What do the lines say, reproduced word for word, from the first of the entries below through the line bearing "- apply Z.eqb_eq."?
BEGIN Task input
Lemma land_pow2_zero u k : 0 <= k -> (Z.land u (2 ^ k) =? 0) = negb (Z.testbit u k).
Proof.
  intros Hk. rewrite <-Z.shiftl_1_l. destruct (Z.testbit u k) eqn:E; cbn [negb].
  - apply Z.eqb_neq. intros H. apply (f_equal (fun z => Z.testbit z k)) in H. revert H.
    rewrite Z.testbit_0_l, Z.land_spec, E, testbit_shiftl, testbit_1 by done. now split_cmp.
  - apply Z.eqb_eq. apply Z.bits_inj'. intros i Hi. rewrite Z.testbit_0_l, Z.land_spec, testbit_shiftl, testbit_1 by done.
    split_cmp; bool_simpl; try done. replace i with k by lia. now rewrite E.
Qed.

Lemma loadIntFast_run s sz :
  swf s -> 0 <= sz <= 64 ->
  loadIntFast sz s =
    if BitsLeft s <? sz then (Err (ErrNotEnoughData (BitsLeft s) sz), s)
    else (Ok (bits_int (window (s_data s) (s_bitStart s) sz)), skip s sz).
Proof.
  intros Hwf Hsz. unfold loadIntFast.
  destruct (Z.ltb_spec (BitsLeft s) sz) as [Hl|Hl].
  { erewrite bind_Err; [done|]. rewrite loadUintFast_run by done. now split_cmp. }
  erewrite bind_Ok; [|rewrite loadUintFast_run by done; destruct (Z.ltb_spec (BitsLeft s) sz); [lia|done]].
  destruct (Z.eqb_spec sz 0) as [-> |]; [done|]. rewrite bits_int_window by lia.
  pose proof (window_value_bound (s_data s) (s_bitStart s) sz ltac:(lia)) as Hu.
  set (u := bits_uint _) in *.
  rewrite testbit_top by lia. assert (H2 : 2 ^ sz = 2 * 2 ^ (sz - 1)) by (rewrite <-Z.pow_succ_r by lia; f_equal; lia).
  destruct (Z.eqb_spec sz 64) as [-> |].
  { unfold mret, M_ret. do 2 f_equal. unfold s64. change (64 - 1) with 63. destruct (Z.leb_spec (2 ^ 63) u); lia. }
  unfold mret, M_ret. do 2 f_equal. rewrite !Z.shiftl_1_l.
  assert (Hp : 2 ^ sz <= 2 ^ 63) by (apply Z.pow_le_mono_r; lia).
  assert (Hu1 : u64 (2 ^ (sz - 1)) = 2 ^ (sz - 1)) by (unfold u64; apply Z.mod_small; lia).
  assert (Hu2 : u64 (2 ^ sz) = 2 ^ sz) by (unfold u64; apply Z.mod_small; lia).
  rewrite Hu1, Hu2, land_pow2_zero, testbit_top, negb_involutive by lia.
  destruct (Z.leb_spec (2 ^ (sz - 1)) u).
  - rewrite Z.lor_comm, <-(add_disjoint _ u sz); [unfold s64; lia|lia|done|].
    intros k Hk. replace (2 ^ 64 - 1 - (2 ^ sz - 1)) with ((2 ^ (64 - sz) - 1) * 2 ^ sz).
    + now rewrite Z.mul_pow2_bits_low by lia.
    + rewrite Z.mul_sub_distr_r, <-Z.pow_add_r by lia. replace (64 - sz + sz) with 64 by lia. lia.
  - unfold s64. lia.
Qed.

(** * Copying bits out of a slice

    [loadSliceInto] realigns a bit window into a byte buffer, eight bytes a step,
    and [readBigNumber] turns that buffer into an integer.  Both agree with the
    window they read. *)

Section load_slice.
  Context (data buf : list Z) (o sz : Z).
Let outLen := (sz + 7) / 8.
Let need := (o + sz + 7) / 8.
  Hypothesis Hdata : bytes_ok data.
  Hypothesis Hbuf : bytes_ok buf.
  Hypothesis Hsz : 0 < sz.
  Hypothesis Ho : 0 <= o < 8.
  Hypothesis Hneed : need <= len data.
  Hypothesis Hroom : outLen <= len buf.

Lemma window_sizes : 1 <= outLen <= need /\ need <= outLen + 1 /\ 8 * (outLen - 1) < sz <= 8 * outLen.
Proof. unfold outLen, need. lia. Qed.

(** The first [i] bytes of the window are in the buffer. *)
Definition got (out : list Z) (i : Z) : Prop :=
  len out = len buf /\ bytes_ok out /\
  (forall k, 0 <= k < 8 * i -> bit out k = bit data (o + k)) /\
  (forall k, 8 * outLen <= k -> bit out k = bit buf k).

(** Every bit of the window is in the buffer; the rest of its last byte is free. *)
Definition got_all (out : list Z) : Prop :=
  len out = len buf /\ bytes_ok out /\
  (forall k, 0 <= k < sz -> bit out k = bit data (o + k)) /\
  (forall k, 8 * outLen <= k -> bit out k = bit buf k).

Lemma got_write out i j new :
  got out i -> 0 <= i -> len new = j - i -> j <= outLen -> bytes_ok new ->
  (forall k, 0 <= k < 8 * (j - i) -> bit new k = bit data (o + 8 * i + k)) ->
  write out i new = Ok (splice out i new) /\ got (splice out i new) j.
Proof.
  intros (Hl & Hok & H1 & H2) Hi Hn Hj Hnew H. pose proof (len_nonneg new).
  rewrite write_ok by lia. split; [done|]. split_and!.
  - rewrite len_splice; lia.
  - auto with bytes.
  - intros k Hk. rewrite bit_splice by lia. split_cmp; cbn [andb].
    + rewrite H by lia. f_equal. lia.
    + apply H1. lia.
  - intros k Hk. rewrite bit_splice by lia. split_cmp. cbn [andb]. now apply H2.
Qed.

Lemma loadSliceWords_ok fuel out i :
  0 < o -> got out i -> 0 <= i <= outLen -> outLen - i <= Z.of_nat fuel ->
  exists out' i', loadSliceWords fuel data out o outLen need i = Ok (out', i') /\
    got out' i' /\ i <= i' <= outLen.
Proof.
  intros Hpos. revert out i. induction fuel as [|fuel IH]; intros out i Hg Hi Hf; cbn [loadSliceWords];
    (destruct (Z.leb_spec (i + 8) outLen); cbn [andb]; [|exists out, i; split_and!; done || lia]); [lia|].
  destruct (Z.leb_spec (i + 9) need); [|exists out, i; split_and!; done || lia].
  rewrite subrange_ok by lia. cbn [mbind outcome_bind]. rewrite index_ok by lia. cbn [mbind outcome_bind].
  replace (i + 8 - i) with 8 by lia. set (v := Z.lor _ _).
  assert (Hv : forall k, 0 <= k < 64 -> Z.testbit v k = bit data (o + 8 * i + 63 - k)).
  { intros k Hk. unfold v. autorewrite with bitdb.
    rewrite testbit_be_uint, len_take_drop by (auto with bytes || lia).
    pose proof (byte_at_ok data (i + 8) Hdata). destruct (Z.ltb_spec (k + (8 - o)) 8).
    - split_cmp. bool_simpl. unfold bit. f_equal; [f_equal|]; lia.
    - rewrite (testbit_above (byte_at data (i + 8)) 8) by lia. split_cmp. bool_simpl.
      rewrite bit_take_drop by lia. f_equal. lia. }
  destruct (got_write out i (i + 8) (be_bytes 8 v) Hg) as [-> Hg']; rewrite ?len_be_bytes; try lia.
  - apply be_bytes_ok.
  - intros k Hk. rewrite bit_be_bytes, Hv by lia. f_equal. lia.
  - cbn [mbind outcome_bind]. destruct (IH _ _ Hg') as (out' & i' & He & Hr & Hi'); try lia.
    exists out', i'. split_and!; done || lia.
Qed.

(** Two neighbouring source bytes give one byte of the window. *)
Lemma got_two_bytes i x y :
  0 < o -> 0 <= i -> x = byte_at data i -> y = byte_at data (i + 1) ->
  forall k, 0 <= k < 8 ->
  Z.testbit (Z.lor (u8 (x ≪ o)) (y ≫ (8 - o))) (7 - k) = bit data (o + 8 * i + k).
Proof.
  intros Hpos Hi -> -> k Hk. autorewrite with bitdb. pose proof (byte_at_ok data (i + 1) Hdata).
  destruct (Z.ltb_spec (7 - k + (8 - o)) 8).
  - rewrite (Z.testbit_neg_r (byte_at data i)) by lia. split_cmp. bool_simpl. unfold bit. f_equal; [f_equal|]; lia.
  - rewrite (testbit_above (byte_at data (i + 1)) 8) by lia. split_cmp. bool_simpl. unfold bit. f_equal; [f_equal|]; lia.
Qed.

Lemma loadSliceMid_ok n out i :
  0 < o -> got out i -> 0 <= i -> i + Z.of_nat n <= outLen - 1 ->
  exists out', loadSliceMid n data out o i = Ok out' /\ got out' (i + Z.of_nat n).
Proof.
  intros Hpos. pose proof window_sizes. revert out i. induction n as [|n IH]; intros out i Hg Hi Hn; cbn [loadSliceMid].
  { exists out. now rewrite Z.add_0_r. }
  rewrite index_ok by lia. cbn [mbind outcome_bind]. rewrite index_ok by lia. cbn [mbind outcome_bind].
  set (x := Z.lor _ _). pose proof (got_two_bytes i _ _ Hpos Hi eq_refl eq_refl) as Hx.
  destruct (got_write out i (i + 1) [x] Hg) as [-> Hg']; rewrite ?len_cons, ?len_nil; try lia.
  - unfold x. apply bytes_ok_one, byte_ok_lor; [apply byte_ok_u8|apply byte_ok_shiftr; auto with bytes; lia].
  - intros k Hk. rewrite bit_one by lia. apply Hx. lia.
  - cbn [mbind outcome_bind]. destruct (IH _ _ Hg') as (out' & He & Hr); try lia.
    exists out'. split; [done|]. now replace (i + Z.of_nat (S n)) with (i + 1 + Z.of_nat n) by lia.
Qed.

Lemma loadSliceLast_ok out :
  0 < o -> got out (outLen - 1) ->
  exists out', loadSliceLast data out o outLen need = Ok out' /\ got_all out'.
Proof.
  intros Hpos (Hl & Hok & H1 & H2). unfold loadSliceLast. cbv zeta. pose proof window_sizes.
  rewrite (index_ok data (outLen - 1)) by lia. cbn [mbind outcome_bind].
  rewrite write_ok by (rewrite ?len_cons, ?len_nil; lia). cbn [mbind outcome_bind].
  set (x := u8 _). assert (Hl' : len (splice out (outLen - 1) [x]) = len buf)
    by (rewrite len_splice; rewrite ?len_cons, ?len_nil; lia).
  pose proof (got_two_bytes (outLen - 1) _ _ Hpos ltac:(lia) eq_refl eq_refl) as Hx.
  assert (Hdone : forall z, byte_ok z ->
    (forall k, 0 <= k < sz - 8 * (outLen - 1) -> Z.testbit z (7 - k) = bit data (o + 8 * (outLen - 1) + k)) ->
    got_all (splice out (outLen - 1) [z])).
  { intros z Hz Hzb. split_and!.
    - rewrite len_splice; rewrite ?len_cons, ?len_nil; lia.
    - auto with bytes.
    - intros k Hk. rewrite bit_splice_one by lia. destruct (Z.eqb_spec (k / 8) (outLen - 1)).
      + replace (7 - k mod 8) with (7 - (k - 8 * (outLen - 1))) by lia. rewrite Hzb by lia. f_equal. lia.
      + apply H1. lia.
    - intros k Hk. rewrite bit_splice_one by lia. split_cmp. now apply H2. }
  destruct (Z.ltb_spec outLen need).
  - rewrite index_ok by lia. cbn [mbind outcome_bind]. rewrite index_ok by lia. cbn [mbind outcome_bind].
    rewrite write_ok by (rewrite ?len_cons, ?len_nil; lia). eexists. split; [done|].
    rewrite byte_at_splice by (rewrite ?len_cons, ?len_nil; lia). rewrite len_cons, len_nil.
    replace ((outLen - 1 <=? outLen - 1) && (outLen - 1 <? outLen - 1 + (0 + 1))) with true by (split_cmp; done).
    rewrite Z.sub_diag. change (byte_at [x] 0) with x.
    rewrite splice_again by lia. apply Hdone.
    + unfold x. apply byte_ok_lor; [apply byte_ok_u8|apply byte_ok_shiftr; auto with bytes; lia].
    + intros k Hk. apply Hx. lia.
  - eexists. split; [done|]. apply Hdone; [apply byte_ok_u8|]. intros k Hk.
    unfold x. autorewrite with bitdb. split_cmp. cbn [andb]. unfold bit. f_equal; [f_equal|]; lia.
Qed.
END Task input
_Solution to this task:_
Lemma land_pow2_zero u k : 0 <= k -> (Z.land u (2 ^ k) =? 0) = negb (Z.testbit u k).
Proof.
  intros Hk. rewrite <-Z.shiftl_1_l. destruct (Z.testbit u k) eqn:E; cbn [negb].
  - apply Z.eqb_neq. intros H. apply (f_equal (fun z => Z.testbit z k)) in H. revert H.
    rewrite Z.testbit_0_l, Z.land_spec, E, testbit_shiftl, testbit_1 by done. now split_cmp.
  - apply Z.eqb_eq. apply Z.bits_inj'. intros i Hi. rewrite Z.testbit_0_l, Z.land_spec, testbit_shiftl, testbit_1 by done.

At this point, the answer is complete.